I brace myself before opening my eyes again. Blurry shapes flicker vaguely, tiptoeing beyond my recognition. I blink, and the cloudy figures morph into passably comprehensible objects. Another blink tosses a modicum of detail into the mix. Bottles litter the slovenly mess I call my office, most completely empty. One lies askew on my desk, soaking the books and papers that clash for space with a host of pencils and a curved scythe. The air is thick with the smell of alcohol, sharp and heavy in my sensitive lungs.
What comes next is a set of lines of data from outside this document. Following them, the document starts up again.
(** A round of [Kernel::run] is a sequence of steps from [Idle] to [Idle], and
    reports a task as missing exactly when a step does. *)
Theorem run_round_steps y s' r :
  pc y = Idle → run_round Q poll (st y) = Done (s', r) →
  ∃ h, rtc step y (moved y s' Idle h (match r with NotAvailable id => id :: lost y | _ => lost y end)).
Proof.
  intros Hp Hr. unfold run_round in Hr. destruct (q_try_dequeue (run_queue (st y))) as [q [id | e]] eqn:Eq; last first.
  { destruct (q_items (run_queue (st y))) as [| a rest] eqn:Ei.
    - rewrite (dequeue_none _ _ Ei) in Eq. injection Eq as <- _. exists (held y).
      assert (set_run_queue Q (st y) (run_queue (st y)) = st y) as E by by destruct (st y).
      assert (moved y (st y) Idle (held y) (lost y) = y) as Ey by (rewrite <- Hp; by destruct y).
      destruct e; injection Hr as <- <-; rewrite E, Ey; apply rtc_refl.
    - destruct (dequeue_some _ _ _ _ Ei) as [Hok _]. by rewrite Eq in Hok. }
  apply M_bind_done in Hr as (s1 & [] & Hd & Hr). apply M_bind_done in Hr as (s2 & ts & [= <- <-] & Hr).
  set (y1 := moved y (set_run_queue Q (st y) q) (Draining id) (held y) (lost y)).
  set (yf := moved y s1 (Finding id) (held y) (lost y)). assert (rtc step y yf) as Hfind.
  { eapply rtc_l; [exact (step_dequeue y q id Hp Eq) |]. exact (drain_steps _ id y1 s1 eq_refl Hd). }
  destruct (list_find (λ t, task_id t = id) (tasks s1)) as [[i t] |] eqn:Ef; last first.
  { injection Hr as <- <-. exists (held y). eapply rtc_r; [exact Hfind |]. exact (step_missing yf id eq_refl Ef). }
  apply M_bind_done in Hr as (s3 & [t' ready] & Ht & Hr). apply M_bind_done in Hr as (s4 & [] & [= <-] & [= <- <-]).
  unfold task_run in Ht. apply M_bind_done in Ht as (sp & p & Hw & Ht). apply M_bind_done in Ht as (sq & [f' b] & Hpoll & Ht).
  apply M_bind_done in Ht as (sr & [] & Hdrop & [= -> <- <-]).
  set (y2 := moved y sp (Running id i p) (held y) (lost y)).
  destruct (poll_steps (future t) p y2 id i sq (f', b) eq_refl Hpoll) as (Htasks & h & Hsteps).
  assert (tasks sq !! i = Some t) as Hi.
  { rewrite Htasks. cbn. injection Hw as <- _. by apply list_find_Some in Ef as [? _]. }
  exists h. etrans; [exact Hfind |]. eapply rtc_l; [exact (step_found yf id i t sp p eq_refl Ef Hw) |].
  eapply rtc_r; [exact Hsteps |]. exact (step_polled (moved y sq (Running id i p) h (lost y)) id i p t f' _ eq_refl Hi Hdrop).
Qed.

End refinement.

(** ** What is never freed *)

Section leak.
Context {Q : Type → Type} {F Env : Type} `{QueueLaws Q} `{!UnboundedQueue Q}.

(** A waker consumed by [wake] is never freed.  Waking through a held waker
    by value, which ends its owner's claim on it, queues the task's id but
    leaves the box on the heap; only [drop], which the owner can no longer
    call, would release it. *)
Theorem consumed_waker_leaks (y : Sys (Q := Q) (F := F) (Env := Env)) (p id : Z) :
  inv (st y) → wakers (st y) !! p = Some id → p ∈ held y →
  ∃ s', waker_wake Q p (st y) = Done (s', tt)
    ∧ step y {| st := s'; adders := adders y; pc := pc y; held := held y ∖ {[p]}; lost := lost y |}
    ∧ q_items (run_queue s') = q_items (run_queue (st y)) ++ [id]
    ∧ wakers s' !! p = Some id.
Proof.
  intros Hi Hp Hh.
  destruct (enqueue_id_run (st y) id Hi (inv_wakers _ Hi _ _ Hp)) as (s2 & He & _ & Hq & _ & _ & Hw & _).
  assert (waker_wake Q p (st y) = Done (s2, tt)) as Hr.
  { unfold waker_wake. erewrite M_bind_run; last (unfold ptr_ref; by rewrite Hp).
    by rewrite (M_bind_run _ _ _ _ _ He). }
  exists s2. rewrite Hw. split_and!; try done. by apply step_wake.
Qed.

End leak.

(** ** A kernel with tasks that yield a number of times *)

Module Yielding.

Abbreviation Kst := (State jiffy_queue nat unit).

Definition empty_kernel : Kst := setup jiffy_queue tt (mk_jiffy [] false) (mk_jiffy [] false).

(** A future that wakes its own task and yields, [n] times. *)
Definition yielding (n : nat) (waker : Z) : M Kst (nat * bool) :=
  match n with
  | O => mret (O, true)
  | S n => _ ← waker_wake_by_ref jiffy_queue waker; mret (n, false)
  end.

#[global] Instance yielding_good : GoodPoll yielding.
Proof.
  intros f p id s Hs Hp. destruct f as [| f]; cbn [yielding].
  - exists s, (O, true). split_and!; try done; exists []; by rewrite app_nil_r.
  - destruct (enqueue_id_run s id Hs (inv_wakers _ Hs _ _ Hp)) as (s2 & He & Hs2 & Hq & Ht & Ha & Hw & _).
    exists s2, (f, false). split.
    + erewrite M_bind_run; [reflexivity |]. unfold waker_wake_by_ref.
      erewrite M_bind_run; last (unfold ptr_ref; by rewrite Hp). by rewrite (M_bind_run _ _ _ _ _ He).
    + split_and!; try done; [by rewrite Hw | | by exists [id]]. exists []. by rewrite Ha, app_nil_r.
Qed.

#[global] Instance yielding_steps : PollSteps yielding.
Proof.
  intros f p y id i s' r Hp Hr. destruct f as [| f]; cbn [yielding] in Hr.
  - injection Hr as <- _. split; [done |]. exists (held y). by destruct y; apply rtc_refl.
  - apply M_bind_done in Hr as (s1 & [] & Hw & [= <- _]). split.
    + unfold waker_wake_by_ref in Hw. apply M_bind_done in Hw as (s2 & id' & [-> _]%ptr_ref_done & Hw).
      apply M_bind_done in Hw as (s3 & r' & He & [_ ->]%lift_done). unfold enqueue_id in He.
      destruct (q_try_enqueue _ _). by injection He as <- _.
    + exists (held y). eapply rtc_l; [apply (step_wake_by_ref y p s1); [right; by exists id, i | done] | apply rtc_refl].
Qed.

Lemma empty_kernel_inv : inv empty_kernel.
Proof. by apply setup_inv. Qed.

(** Two tasks, queued behind each other. *)
Definition two_tasks : Kst :=
  {| id_count := 2;
     task_add_queue := mk_jiffy [{| task_id := 0; future := 1%nat |}; {| task_id := 1; future := 2%nat |}] false;
     run_queue := mk_jiffy [0; 1] false; tasks := []; wakers := ∅; next_waker := 1; env := tt |}.

Lemma two_tasks_added :
  (_ ← add_task jiffy_queue 1%nat; add_task jiffy_queue 2%nat) empty_kernel = Done (two_tasks, tt).
Proof. vm_compute. reflexivity. Qed.

Lemma two_tasks_inv : inv two_tasks.
Proof. split; done. Qed.

(** The first five rounds: each task yields as often as it was asked to. *)
Lemma two_tasks_run :
  match run_rounds jiffy_queue yielding 6 two_tasks with
  | Done (_, rs) => rs = [Polled 0 false; Polled 1 false; Polled 0 true; Polled 1 false; Polled 1 true; Waiting]
  | _ => False
  end.
Proof. vm_compute. reflexivity. Qed.

Lemma run_rounds_fifo_witness :
  ∃ s' rs, run_rounds jiffy_queue yielding 2 two_tasks = Done (s', rs) ∧ inv s'
    ∧ Forall2 (λ id r, ∃ ready, r = Polled id ready) [0; 1] rs.
Proof.
  change [0; 1] with (take 2 (q_items (run_queue two_tasks))).
  apply (run_rounds_fifo (Q := jiffy_queue) yielding 2 two_tasks); [apply two_tasks_inv |].
  vm_compute. lia.
Defined.

Lemma two_tasks_fresh : ¬ known two_tasks 2.
Proof. vm_compute. intros Hin. by repeat (apply elem_of_cons in Hin as [? | Hin]; [done |]); apply elem_of_nil in Hin. Qed.

Lemma added_task_runs_witness :
  ∃ s1, add_task jiffy_queue 3%nat two_tasks = Done (s1, tt)
    ∧ q_items (run_queue s1) = [0; 1; 2]
    ∧ ∃ s2 rs s3 ready, run_rounds jiffy_queue yielding 2 s1 = Done (s2, rs)
        ∧ run_round jiffy_queue yielding s2 = Done (s3, Polled 2 ready)
        ∧ polled_in_round yielding 2 {| task_id := 2; future := 3%nat |} s2 s3 ready.
Proof.
  destruct (added_task_runs (Q := jiffy_queue) yielding 3%nat two_tasks two_tasks_inv two_tasks_fresh)
    as (s1 & Ha & _ & Hq & s2 & rs & s3 & ready & Hr & _ & Hl & Hp).
  exists s1. split; [exact Ha |]. split; [exact Hq |]. by exists s2, rs, s3, ready.
Defined.

(** The loop polls task 0, which cloned its waker for an interrupt handler. *)
Definition polling : Sys (Q := jiffy_queue) (F := nat) (Env := unit) :=
  {| st := {| id_count := 2; task_add_queue := mk_jiffy [] false; run_queue := mk_jiffy [1] false;
              tasks := [{| task_id := 0; future := 1%nat |}; {| task_id := 1; future := 2%nat |}];
              wakers := {[1 := 0; 2 := 0]}; next_waker := 3; env := tt |};
     adders := []; pc := Running 0 0 1; held := {[2]}; lost := [] |}.

(** Take the named step, evaluating its premises. *)
Tactic Notation "take_step" open_constr(r) :=
  eapply nsteps_l; [eapply r; vm_compute; reflexivity |]; cbn [st adders pc held lost].

Lemma boot_to_polling :
  nsteps step 12 (initial tt (mk_jiffy [] false) (mk_jiffy [] false)) polling.
Proof.
  take_step (step_begin _ 1%nat).
  take_step (step_begin _ 2%nat).
  take_step (step_task _ [NeedTask 1 2%nat]).
  take_step (step_id _ [NeedTask 1 2%nat]).
  take_step step_dequeue.
  take_step step_drain.
  take_step (step_task _ []).
  take_step step_drain.
  take_step step_drained.
  take_step (step_id _ []).
  take_step step_found.
  eapply nsteps_l; [eapply (step_clone _ 1); [right; by eexists _, _ | vm_compute; reflexivity] |].
  apply nsteps_O.
Qed.

Lemma interleaving_safe_witness :
  lost polling = [] ∧ NoDup (ids polling)
  ∧ (∀ p, in_use polling p → ∃ s', waker_wake_by_ref jiffy_queue p (st polling) = Done (s', tt))
  ∧ (∀ id rest, q_items (run_queue (st polling)) = id :: rest → known (st polling) id).
Proof.
  apply (interleaving_safe (Q := jiffy_queue) tt (mk_jiffy [] false) (mk_jiffy [] false) 12 polling);
    [reflexivity .. | apply boot_to_polling | reflexivity].
Defined.

Lemma polling_inv : inv (st polling).
Proof.
  split; try done; cbn.
  - intros id ->%list_elem_of_singleton. vm_compute. right. left.
  - intros p id Hp. apply lookup_insert_Some in Hp as [[_ <-] | [_ Hp]]; [by repeat constructor |].
    apply lookup_singleton_Some in Hp as [_ <-]. by repeat constructor.
  - intros p Hp. rewrite !lookup_insert_ne by lia. apply lookup_singleton_ne. lia.
Qed.

Lemma consumed_waker_leaks_witness :
  ∃ s', waker_wake jiffy_queue 2 (st polling) = Done (s', tt)
    ∧ step polling {| st := s'; adders := adders polling; pc := pc polling;
                      held := held polling ∖ {[2]}; lost := lost polling |}
    ∧ q_items (run_queue s') = q_items (run_queue (st polling)) ++ [0] ∧ wakers s' !! 2 = Some 0.
Proof.
  apply (consumed_waker_leaks (Q := jiffy_queue) polling 2 0); [apply polling_inv | reflexivity |].
  by apply elem_of_singleton.
Defined.

End Yielding.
I curl my lip in disgust. This is what the system had made of a girl, a brilliant girl with life and happiness and a future. I catch sight of myself in one of the polished mirrors that adorn the office as I make to stand. I have always been jealous of the mirrors, dreamed of possessing their cold elegance or flawless shine. Instead, my reflection stares back at me, a grotesque spectacle, a thing to be pitied. I’m hideous. My dirty blonde hair, cut short as a mockery of the Rules, drops to my shoulders like a wet rag. Dark circles ring my red eyes. My face is filthy, smudged with the residues of make-up and alcohol and tears. The outline of my desk is printed on my cheek, a memento of last night’s slumber. I’m clad in nothing but a ridiculously short dress, baby pink and stained with beer.

I tear my eyes away. The last thing I need right now is to fall into the customary spiral. My disheveled office still needs cleaning, and I probably have a backlog of cases that need attention. The important factor is to do things one at a time. Bottles first. I bend to pick up the closest bottle, and balk as my back instantly opposes the movement. Shit. I straighten and rub the offending muscle reflectively, readying myself to try again.

Knock.

The knock isn’t particularly loud, just a prim little tap. Yet the sudden noise grips me, incites my racing mind. The door is closed; locked, even. A closed door holds a hundred possibilities, a hundred stories that may never be written. On the other side could be a ferocious dragon, nostrils puffing. Or a rat, squeaking in mild amusement at the presumption of the puny door that dared to stand in its way. Or a person, real and breathing and alive. When a door is closed, a hundred mental ones open. Your imagination is the limit.

Knock.

I sigh and reluctantly call out a permissive word. The door opens, and, of course, it’s just my new secretary, Amanda. She’s a pretty little thing, slender and delicate, like a china doll that would crack at the slightest touch. Her large, expressive eyes look out of place on her small face, ringed with a shock of long brown hair. She’s neatly dressed, clothes free of wrinkles, contrasting sharply with my rumpled dress. Her full lips drop open as she catches sight of me. A small gasp escapes them, quickly followed by “Are you alright?”. Her voice is shrill and scared, the words stuttering and stumbling into each other, notes trembling.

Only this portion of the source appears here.